I smash onto the asphalt, exploding into a thousand white rivulets. The glass tinkles, scatters, gleams like crystals within my substance. I stretch out, seeking the cracks, colonizing every crevice of the sidewalk.
A shoe pulls back—old, worn, belonging to the one who growls, “these immigrants.” A cane touches the ground near me, quivering like the wrinkled hands that hold it. Someone is throwing up not far away, the acidity blending with my sweetness in the air. A shiny sole avoids me with disgust, while farther off, drops of coffee fall from a spoon swirling endlessly in a cup.

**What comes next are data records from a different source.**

(** A step starts a call, resumes one or is the timer of a stop. *)
Lemma step_cases s e s' out :
  step s e = Some (s', out) →
  (∃ k, (s', out) = spawn k s ∧ ∀ n t, accepted_within t → starts n t (k n t).1) ∨
  (∃ n f x seg, e = Resume n x ∧ find_fiber n (fibers s) = Some f ∧
     resume_at definition runtimeProfile bootstrap secret n (fb_reply f) (fb_at f) x = Some seg ∧
     (s', out) = seg (remove_fiber n s)) ∨
  (e = StopTimer ∧ finishing s = true ∧ (s', out) = (set_stopped true s, [])).
Proof.
  intros Hs. destruct e as [method|n x|k cx route op payload elapsed|o message|o|o|]; cbn [V2.step] in Hs;
    try (destruct (_ <? _)%nat; [|done]).
  - destruct (stopped s); [done|]. injection Hs as Hs. left. eexists. split; [by rewrite Hs|].
    intros; by apply fetch_open_starts.
  - right. left. destruct (find_fiber n (fibers s)) as [f|] eqn:Hf; [|done].
    apply fmap_Some in Hs as (seg & Hseg & Hs). by exists n, f, x, seg.
  - injection Hs as Hs. left. eexists. split; [by rewrite Hs|]. intros; by apply outbound_starts.
  - injection Hs as Hs. left. eexists. split; [by rewrite Hs|]. intros; by apply outbound_stream_starts.
  - injection Hs as Hs. left. eexists. split; [by rewrite Hs|]. intros n t Ht.
    by apply (outbound_stream_starts bootstrap most n o None).
  - injection Hs as Hs. left. eexists. split; [by rewrite Hs|]. intros; by apply outbound_cancel_starts.
  - right. right. destruct (finishing s); [|done]. destruct (stopped s); [done|]. by injection Hs as <- <-.
Qed.

Lemma authoring_step_inv s e s' out :
  inv s → step s e = Some (s', out) → (∀ i, initialize s' = Some i → within (limits i) most) → inv s'.
Proof.
  intros Hi Hs Hinit.
  destruct (step_cases _ _ _ _ Hs) as [(k & E & Hk)|[(n & f & x & seg & _ & Hf & Hseg & E)|(_ & _ & E)]];
    apply (f_equal fst) in E; cbn in E; subst s'; [by apply spawn_inv|by eapply authoring_resume_inv|].
  by destruct Hi; constructor.
Qed.

(** Identifiers are never forgotten, and a retired one stays retired. *)
Lemma step_identifiers s e s' out :
  inv s → step s e = Some (s', out) →
  (∀ x, x ∈ identifiers s → x ∈ identifiers s') ∧ (∀ x, x ∈ retired s → x ∈ retired s').
Proof.
  intros Hi Hs. destruct (step_cases _ _ _ _ Hs) as [(k & E & Hk)|[(n & f & x & seg & _ & Hf & Hseg & E)|(_ & _ & E)]];
    apply (f_equal fst) in E; cbn in E; subst s'; [| |done].
  - unfold spawn, identifiers.
    destruct (Hk (nextFiber s) (set_nextFiber (S (nextFiber s)) s)) as (_ & _ & _ & _ & -> & -> & _); [|done].
    by destruct (i_heap _ Hi).
  - apply resume_tracked with (s := remove_fiber n s) in Hseg; [|by destruct (i_heap _ Hi)].
    destruct Hseg as (_ & _ & Hmono & Hret & _); [|apply Hi|done].
    cbn. replace {| fb_reply := fb_reply f; fb_at := fb_at f |} with f by (by destruct f).
    rewrite <- (in_flight_remove n f _ (proj1 (i_numbers _ Hi)) Hf). apply Hi.
Qed.

(** Only a verified handshake changes the initialization. *)
Lemma step_initialize s e s' out :
  inv s → step s e = Some (s', out) →
  initialize s' = initialize s ∨
  ∃ q payload, initialize s' = Some (ir_initialize q) ∧
    ir_callback_origin q = callback_origin bootstrap ∧
    authoringHandshakeProofPayload q = Ok payload ∧
    verifyProof secret (authoringHostProofMessage (sha256 payload)) (ir_host_proof q) "host_proof" = Ok tt ∧
    validateDefinition definition runtimeProfile (ir_initialize q) = Ok tt.
Proof.
  intros Hr Hs.
  destruct (step_cases _ _ _ _ Hs) as [(k & E & Hk)|[(n & f & x & seg & _ & Hf & Hseg & E)|(_ & _ & E)]];
    apply (f_equal fst) in E; cbn in E; subst s'; [| |by left].
  - left. unfold spawn.
    destruct (Hk (nextFiber s) (set_nextFiber (S (nextFiber s)) s)) as (_ & _ & _ & -> & _); [|done].
    by destruct (i_heap _ Hr).
  - pose proof (find_fiber_in _ _ _ Hf) as Hin. pose proof (i_verifies _ Hr n f Hin) as Hv.
    apply (resume_frame definition runtimeProfile bootstrap secret most n _ _ x seg (remove_fiber n s)) in Hseg;
      [|by destruct (i_heap _ Hr)|destruct f; apply (i_captured _ Hr n _ Hin)].
    destruct Hseg as [[?|(q & d & Hat & Hi & Hp & Hd)] _]; [by left|right].
    unfold verifies in Hv. rewrite Hat in Hv. destruct Hv as (Ho & payload & Hpay & ->).
    exists q, payload. by split_and!.
Qed.

Lemma step_initialized s e s' out :
  inv s → step s e = Some (s', out) → is_Some (initialize s) → is_Some (initialize s').
Proof. intros Hi Hs. destruct (step_initialize _ _ _ _ Hi Hs) as [->|(? & ? & -> & _)]; [done|by eexists]. Qed.
End bounded.

(** ** Histories

    A server's history with every initialization it has held: normally one; the code does not
    prevent two handshakes that are verified at the same time from both being accepted. *)
Inductive history : list InitializeParams → state → Prop :=
| history_start : history [] empty_state
| history_step accepted s e s' out :
    history accepted s → step s e = Some (s', out) → history (option_list (initialize s') ++ accepted) s'.

(** The largest of each limit among the accepted ones. *)
Definition largest (accepted : list InitializeParams) : Limits :=
  foldr (fun i m => {| max_frame_bytes := Z.max (max_frame_bytes (limits i)) (max_frame_bytes m);
                       max_retired_ids := Z.max (max_retired_ids (limits i)) (max_retired_ids m);
                       max_active_invocations := Z.max (max_active_invocations (limits i)) (max_active_invocations m);
                       max_queued_calls := Z.max (max_queued_calls (limits i)) (max_queued_calls m);
                       max_unfinished_executions :=
                         Z.max (max_unfinished_executions (limits i)) (max_unfinished_executions m);
                       max_active_outbound_calls :=
                         Z.max (max_active_outbound_calls (limits i)) (max_active_outbound_calls m) |})
    {| max_frame_bytes := 0; max_retired_ids := 0; max_active_invocations := 0; max_queued_calls := 0;
       max_unfinished_executions := 0; max_active_outbound_calls := 0 |} accepted.

Lemma largest_within accepted i : i ∈ accepted → within (limits i) (largest accepted).
Proof.
  unfold largest. induction accepted as [|j l IH]; [by intros ?%elem_of_nil|].
  intros [->|Hi]%elem_of_cons; [constructor; cbn; lia|]. destruct (IH Hi). constructor; cbn in *; lia.
Qed.

Lemma largest_nonneg accepted :
  0 <= max_active_outbound_calls (largest accepted) ∧ 0 <= max_queued_calls (largest accepted) ∧
  0 <= max_active_invocations (largest accepted).
Proof. unfold largest. induction accepted as [|i l IH]; cbn in *; lia. Qed.

Lemma within_trans l1 l2 l3 : within l1 l2 → within l2 l3 → within l1 l3.
Proof. intros [] []; constructor; lia. Qed.

Lemma largest_grows new accepted : within (largest accepted) (largest (new ++ accepted)).
Proof. unfold largest. induction new as [|j new []]; constructor; cbn in *; lia. Qed.

(** The invariant for larger limits. *)
Lemma inv_mono m m' s : within m m' → inv m s → inv m' s.
Proof.
  intros Hw []. pose proof Hw as []. constructor; try done; try lia.
  - destruct i_heap0 as [Hc Hs]. split; [intros i Hi; by eapply within_trans, Hw; apply Hc|].
    intros o x Hx. destruct (Hs o x Hx). split; [done|by eapply within_trans].
  - intros n f Hin i Hc. destruct (i_captured0 n f Hin i Hc). split; [done|by eapply within_trans].
Qed.

Lemma history_inv accepted s : history accepted s → inv (largest accepted) s.
Proof.
  induction 1 as [|accepted s e s' out Hh IH Hs]; [apply empty_inv|].
  eapply authoring_step_inv; [eapply inv_mono; [apply largest_grows|exact IH]|exact Hs|].
  intros i Hi. apply largest_within, elem_of_app. left. rewrite Hi. by left.
Qed.

(** The states a server reaches. *)
Inductive reachable : state → Prop :=
| reach_start : reachable empty_state
| reach_step s e s' out : reachable s → step s e = Some (s', out) → reachable s'.

Lemma reachable_history s : reachable s → ∃ accepted, history accepted s.
Proof. induction 1 as [|s e s' out _ [l IH] Hs]; eexists; [apply history_start|by eapply history_step]. Qed.

Lemma authoring_reachable_inv s : reachable s → ∃ m, inv m s.
Proof. intros [l Hl]%reachable_history. exists (largest l). by apply history_inv. Qed.

(** C7: a correlation identifier is used at most once.  In every state a server reaches, the
    identifiers in use and the retired ones are pairwise distinct, no step forgets one, and an
    invocation or a stream opening that reuses one is refused without any effect. *)
Theorem authoring_identifier_once s :
  reachable s →
  NoDup (identifiers s) ∧
  (∀ e s' out, step s e = Some (s', out) → ∀ x, x ∈ identifiers s → x ∈ identifiers s') ∧
  (∀ n r p i v, initialize s = Some i → instance s = Some v → correlation_id p ∈ identifiers s →
     (validateInvoke p i = Ok tt →
      invoke n r p s = refused_with n r "Bun Plugin reused a correlation id" s) ∧
     (validateStreamOpen p i = Ok tt →
      open_stream n r p s = refused_with n r "Bun Plugin reused a correlation id" s)).
Proof.
  intros [m Hr]%authoring_reachable_inv. split; [apply Hr|]. split; [intros; by eapply step_identifiers|].
  intros n r p i v Hi Hv Hin. assert (known (correlation_id p) s = true) as Hk.
  { destruct (known _ s) eqn:Hk; [done|]. by apply known_false in Hk. }
  split; intros Hok; unfold invoke, open_stream; by rewrite Hi, Hok, Hv, Hk.
Qed.

(** C8: the handshake is authenticated.  In every state a server reaches, a step that changes
    the initialization resumes a handshake whose callback origin is the private one, whose
    proof is the host's proof of the digest of that very handshake under the bootstrap secret,
    and whose proposal matches the declaration of the plugin. *)
Theorem authoring_handshake_authenticated s e s' out :
  reachable s → step s e = Some (s', out) → initialize s' ≠ initialize s →
  ∃ q payload, initialize s' = Some (ir_initialize q) ∧
    ir_callback_origin q = callback_origin bootstrap ∧
    authoringHandshakeProofPayload q = Ok payload ∧
    verifyProof secret (authoringHostProofMessage (sha256 payload)) (ir_host_proof q) "host_proof" = Ok tt ∧
    validateDefinition definition runtimeProfile (ir_initialize q) = Ok tt.
Proof.
  intros [m Hr]%authoring_reachable_inv Hs Hne. by destruct (step_initialize _ _ _ _ _ Hr Hs).
Qed.
End correct.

Then one shoe—whose, I don’t know, it doesn’t matter—steps right into me. The pressure creates a small ripple on my surface. An insignificant ripple that, as chaos theory teaches, can grow into a storm. This disturbance spreads, amplifies, becomes motion, becomes thought. I discover that I am a wave; I discover that I am movement, I am flow.
And in this flowing, I am Swami Vivekananda thinking: “Only by falling into the sea can the wave become infinite; as a wave, it never could. Then, after becoming the ocean, it can return to being a wave, as large as it pleases. Stop identifying with the current and know that you are free.”
I am an ocean now, containing every judgment reflected on my surface: disgust, compassion, nausea, contempt, resignation.
The last drop evaporates, and before dissolving, I ask myself: who is watching whom?